Le citron pressé du San-A met toute la gomme : prévenir la Rousse ? Nature. Mais les chercheurs à Fernaybranca vont foutre une pagaille monstre dans le secteur. Je laisse madame Québellaburna dans sa jolie brouette et, vite fait, je bombe jusqu'à la roulotte des Grado's. Je voudrait mater un peu leurs réactions devant le cadavre de la chère petite Madame. L'émotion sera si vive que je n'aurai pas à les secouer trop fort pour les faire causer. Tout est silencieux chez ces messieurs-dames. Feraient-ils dodo par hasard ? Je frappe la vitre de leur porte. Nobody. Tiens ! Tiens ! les mignons sont absents !

Je vais pour rebrousser chemin, mais je me dis qu'il serait intéressant de vérifier si le mot que j'ai glissé dans leur tiroir secret s'y trouve toujours. Après tout il est possible qu'ils ne l'aient pas découvert. Mon Sésame refait son petit turbin et je m'introduis in the roulotte. Je file au secrétaire, seulement éclairé par les loupiotes extérieures. Je bricole le fameux tiroir-mystère et j'y insinue une main de gynécologue. Il est vide ! ABSOLUMENT VIDE. Conclusion, mes petits camarades d'itinérance ont eu leur message et ne sont sûrement pas étrangers à la mort de la ravissante signora Québellaburna. M’est avis que j'ai soulevé une grosse pierre sous laquelle fourmillent des cancrelats.

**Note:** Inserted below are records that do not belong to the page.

(** The loop of [calculateRiseTime]: the first crossings of the 10% and
    90% targets; it stops at the 90% crossing. *)
Fixpoint riseLoop (start stepSize target10 target90 : number)
  (stepData : list Point) (time10 time90 : option number)
  : option number * option number :=
  match stepData with
  | [] => (time10, time90)
  | point :: rest =>
      let crosses target :=
        (gtb stepSize zero && geb (pt_pv point) target)
        || (ltb stepSize zero && leb (pt_pv point) target) in
      let time10 :=
        if isNull time10 && crosses target10
        then Some (sub (pt_time point) start) else time10 in
      if isNull time90 && crosses target90
      then (time10, Some (sub (pt_time point) start))
      else riseLoop start stepSize target10 target90 rest time10 time90
  end.

Definition set_riseTime (v : option number) (m : Metrics) : Metrics :=
  mkMetrics (iae m) (ise m) (itae m) (itse m) (overshoot m) (undershoot m)
    (settlingTime m) v (peakTime m) (steadyStateError m)
    (steadyStateValue m) (controlEffort m) (controlVariability m)
    (performanceIndex m) (stabilityMargin m) (robustness m).

Definition set_settlingTime (v : option number) (m : Metrics) : Metrics :=
  mkMetrics (iae m) (ise m) (itae m) (itse m) (overshoot m) (undershoot m)
    v (riseTime m) (peakTime m) (steadyStateError m)
    (steadyStateValue m) (controlEffort m) (controlVariability m)
    (performanceIndex m) (stabilityMargin m) (robustness m).

Definition calculateRiseTime (stepData : list Point) (stepSize : number)
  (a : PerformanceAnalyzer) : PerformanceAnalyzer :=
  let target10 :=
    add (toNumber (stepStartValue a)) (mul (ratio 1 10) stepSize) in
  let target90 :=
    add (toNumber (stepStartValue a)) (mul (ratio 9 10) stepSize) in
  match riseLoop (toNumber (stepStartTime a)) stepSize target10 target90
          stepData None None with
  | (Some time10, Some time90) =>
      set_metrics (set_riseTime (Some (sub time90 time10)) (metrics a)) a
  | _ => a
  end.

(** A point outside the settling band. *)
Definition outsideBand (upperBound lowerBound : number) (point : Point)
  : bool :=
  gtb (pt_pv point) upperBound || ltb (pt_pv point) lowerBound.

Definition calculateSettlingTime (stepData : list Point)
  (a : PerformanceAnalyzer) : PerformanceAnalyzer :=
  let settlingBand' := mul (toNumber (stepEndValue a)) (settlingBand a) in
  let upperBound := add (toNumber (stepEndValue a)) settlingBand' in
  let lowerBound := sub (toNumber (stepEndValue a)) settlingBand' in
  let lastExcursion :=
    match find (outsideBand upperBound lowerBound) (rev stepData) with
    | Some point => Some (sub (pt_time point) (toNumber (stepStartTime a)))
    | None => None
    end in
  set_metrics (set_settlingTime lastExcursion (metrics a)) a.

Definition updateStepResponseMetrics (a : PerformanceAnalyzer)
  : PerformanceAnalyzer :=
  if negb (isStepResponse a) || isNull (stepStartTime a) then a
  else
    let stepData := getStepResponseData a in
    if Nat.ltb (List.length stepData) 10 then a
    else
      let stepSize :=
        sub (toNumber (stepEndValue a)) (toNumber (stepStartValue a)) in
      if ltb (abs stepSize) (ratio 1 10) then a
      else
        let '(maxValue, maxTime, minValue, minTime) := extremes stepData in
        let m := metrics a in
        let m :=
          if gtb stepSize zero then
            mkMetrics (iae m) (ise m) (itae m) (itse m)
              (Math_max zero
                 (mul (div (sub maxValue (toNumber (stepEndValue a)))
                           stepSize) (ofZ 100)))
              (undershoot m) (settlingTime m) (riseTime m)
              (Some (sub (toNumber maxTime) (toNumber (stepStartTime a))))
              (steadyStateError m) (steadyStateValue m) (controlEffort m)
              (controlVariability m) (performanceIndex m)
              (stabilityMargin m) (robustness m)
          else
            mkMetrics (iae m) (ise m) (itae m) (itse m) (overshoot m)
              (Math_max zero
                 (mul (div (sub (toNumber (stepEndValue a)) minValue)
                           (abs stepSize)) (ofZ 100)))
              (settlingTime m) (riseTime m)
              (Some (sub (toNumber minTime) (toNumber (stepStartTime a))))
              (steadyStateError m) (steadyStateValue m) (controlEffort m)
              (controlVariability m) (performanceIndex m)
              (stabilityMargin m) (robustness m) in
        let a := set_metrics m a in
        let a := calculateRiseTime stepData stepSize a in
        calculateSettlingTime stepData a.

(** The score before it is limited to 0..100. *)
Definition score (m : Metrics) : number :=
  let score := ofZ 100 in
  let score :=
    if gtb (overshoot m) (ofZ 20)
    then sub score (mul (sub (overshoot m) (ofZ 20)) (ofZ 2))
    else score in
  let score := sub score (mul (abs (steadyStateError m)) (ofZ 10)) in
  let score :=
    if truthy_opt (settlingTime m)
       && gtb (toNumber (settlingTime m)) (ofZ 10)
    then sub score (mul (sub (toNumber (settlingTime m)) (ofZ 10)) (ofZ 2))
    else score in
  if gtb (controlVariability m) (ofZ 50)
  then sub score (mul (sub (controlVariability m) (ofZ 50)) (ratio 5 10))
  else score.

Definition calculatePerformanceIndex (a : PerformanceAnalyzer)
  : PerformanceAnalyzer :=
  let m := metrics a in
  set_metrics
    (mkMetrics (iae m) (ise m) (itae m) (itse m) (overshoot m) (undershoot m)
       (settlingTime m) (riseTime m) (peakTime m) (steadyStateError m)
       (steadyStateValue m) (controlEffort m) (controlVariability m)
       (Math_max zero (Math_min (ofZ 100) (score m)))
       (stabilityMargin m) (robustness m)) a.

Definition update (time' setpoint' pv output : number)
  (a : PerformanceAnalyzer) : PerformanceAnalyzer :=
  let d := data a in
  let d := mkData (time d ++ [time']) (setpoint d ++ [setpoint'])
             (processVariable d ++ [pv]) (controlOutput d ++ [output])
             (error d ++ [sub setpoint' pv]) in
  let maxPoints := 1000%nat in
  let d :=
    if Nat.ltb maxPoints (List.length (time d))
    then mkData (tl (time d)) (tl (setpoint d)) (tl (processVariable d))
           (tl (controlOutput d)) (tl (error d))
    else d in
  let a := set_data d a in
  let a := detectStepChange setpoint' time' a in
  let a := updateContinuousMetrics time' a in
  let a := if isStepResponse a then updateStepResponseMetrics a else a in
  calculatePerformanceIndex a.

Definition getQualityAssessment (a : PerformanceAnalyzer) : string :=
  let score := performanceIndex (metrics a) in
  if geb score (ofZ 90) then "Excelente"
  else if geb score (ofZ 80) then "Muito Bom"
  else if geb score (ofZ 70) then "Bom"
  else if geb score (ofZ 60) then "Aceitável"
  else if geb score (ofZ 50) then "Ruim"
  else "Muito Ruim".

Definition getRecommendation (a : PerformanceAnalyzer) : list string :=
  let m := metrics a in
  let recommendations :=
    (if gtb (overshoot m) (ofZ 15)
     then ["Reduza Kp ou aumente Kd para diminuir overshoot"%string]
     else [])
    ++ (if gtb (abs (steadyStateError m)) one
        then ["Aumente Ki para eliminar erro em regime permanente"%string]
        else [])
    ++ (if truthy_opt (settlingTime m)
           && gtb (toNumber (settlingTime m)) (ofZ 15)
        then ["Ajuste os ganhos para resposta mais rápida"%string]
        else [])
    ++ (if gtb (controlVariability m) (ofZ 100)
        then ["Reduza Kd ou adicione filtro para diminuir ruído"%string]
        else []) in
  if Nat.eqb (List.length recommendations) 0
  then recommendations ++ ["Sistema bem sintonizado!"%string]
  else recommendations.

(** [reset]: every metric that holds a number becomes [0], every other
    one [null]. *)
Definition reset_nullable (x : option number) : option number :=
  match x with Some _ => Some zero | None => None end.

Definition reset (a : PerformanceAnalyzer) : PerformanceAnalyzer :=
  let m := metrics a in
  mk (mkData [] [] [] [] [])
     (mkMetrics zero zero zero zero zero zero
        (reset_nullable (settlingTime m)) (reset_nullable (riseTime m))
        (reset_nullable (peakTime m))
        zero zero zero zero zero zero zero)
     (analysisWindow a) (settlingBand a) false None None None.

(** One sample fed to [update]: (time, setpoint, pv, output). *)
Definition Sample : Type := number * number * number * number.

Definition feed (samples : list Sample) (a : PerformanceAnalyzer)
  : PerformanceAnalyzer :=
  fold_left
    (fun a s => update (fst (fst (fst s))) (snd (fst (fst s)))
                  (snd (fst s)) (snd s) a)
    samples a.

End Analyzer.

(** ** The rolling analyzer (SystemAnalyzer) *)

Module SystemAnalyzer.

Record DataHistory := mkHistory {
  errors : list number;
  outputs : list number;
  processValues : list number;
  timestamps : list number
}.

Record Metrics := mkMetrics {
  iae : number;
  ise : number;
  overshoot : number;
  settlingTime : option number;
  steadyStateError : number
}.

Record SystemAnalyzer := mk {
  dataHistory : DataHistory;
  metrics : Metrics
}.

Record Report := mkReport {
  report_metrics : Metrics;
  quality : string
}.

Definition constructor : SystemAnalyzer :=
  mk (mkHistory [] [] [] []) (mkMetrics zero zero zero None zero).

Definition slice_last (n : nat) (l : list number) : list number :=
  if Nat.eqb n 0 then l else skipn (List.length l - n) l.

(** [Math.max(...values)]: [-Infinity] for no value. *)
Definition Math_max_of (values : list number) : number :=
  fold_left Math_max values negInfinity.

Definition _calculateMetrics (setpoint : number) (a : SystemAnalyzer)
  : SystemAnalyzer :=
  let dt := ratio 4 100 in
  let h := dataHistory a in
  let iae' :=
    fold_left (fun sum err => add sum (mul (abs err) dt)) (errors h) zero in
  let maxPV := Math_max_of (slice_last 100 (processValues h)) in
  let overshoot' :=
    Math_max zero (mul (div (sub maxPV setpoint) setpoint) (ofZ 100)) in
  let recentErrors := slice_last 20 (errors h) in
  let steadyStateError' :=
    if Nat.ltb 0 (List.length recentErrors)
    then div (fold_left (fun sum err => add sum err) recentErrors zero)
             (ofZ (Z.of_nat (List.length recentErrors)))
    else zero in
  mk h (mkMetrics iae' (ise (metrics a)) overshoot'
          (settlingTime (metrics a)) steadyStateError').

Definition update (setpoint pv mv timestamp : number) (a : SystemAnalyzer)
  : SystemAnalyzer :=
  let error := sub setpoint pv in
  let h := dataHistory a in
  let h := mkHistory (errors h ++ [error]) (outputs h ++ [mv])
             (processValues h ++ [pv]) (timestamps h ++ [timestamp]) in
  let h :=
    if Nat.ltb 500 (List.length (errors h))
    then mkHistory (tl (errors h)) (tl (outputs h)) (tl (processValues h))
           (tl (timestamps h))
    else h in
  _calculateMetrics setpoint (mk h (metrics a)).

Definition generateReport (a : SystemAnalyzer) : Report :=
  let m := metrics a in
  let quality : string :=
    (if gtb (overshoot m) (ofZ 20) then "Instável"
     else if gtb (overshoot m) (ofZ 10) then "Oscilatório"
     else if gtb (abs (steadyStateError m)) (ofZ 2) then "Erro Residual"
     else if ltb (iae m) (ofZ 30) then "Excelente"
     else "Estável")%string in
  mkReport m quality.

Definition Sample : Type := number * number * number * number.

Definition feed (samples : list Sample) (a : SystemAnalyzer)
  : SystemAnalyzer :=
  fold_left
    (fun a s => update (fst (fst (fst s))) (snd (fst (fst s)))
                  (snd (fst s)) (snd s) a)
    samples a.

End SystemAnalyzer.

(** A value that is not a negative number: NaN, or at least 0. *)
Definition notNegative (x : number) : bool := isNaN x || leb zero x.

Vite fait sur le Butagaz (nous sommes dans une roulotte), je me prends par la main, et m'entraîne vers l'extérieur. Chemin faisant je bute sur quelque chose. Pas moyen de rattraper mon équilibre, je m'étale sur le plancher. Quand je dis sur le plancher il s'agit d'une image, comme disent les habitants d'Epinal. Car en fait c'est sur un monsieur que je tombe. Sur un monsieur immobile et tiède, réprimant les battements de mon petit cœur j'actionne la loupiote. Miséricorde ! Dont Grado's est canné lui aussi. Et c'est pas clinquant à contempler, mes frères. Je préfère admirer la mer de Glace ou la photo du général Chprountz. On a le cervelet qui se fait la valoche, comme de la pâte dentifrice lorsque Jumbo a marché sur le tube. Et ma découverte ne s'arrête point là. Sur le canapé, l'ami Paul git aussi (ne pas confondre avec J.O.C.). On lui a rétamé la coiffe avec probablement le même objet contondant. Ceci fait que M. Barnaby se trouve privé d'une attraction de grande classe.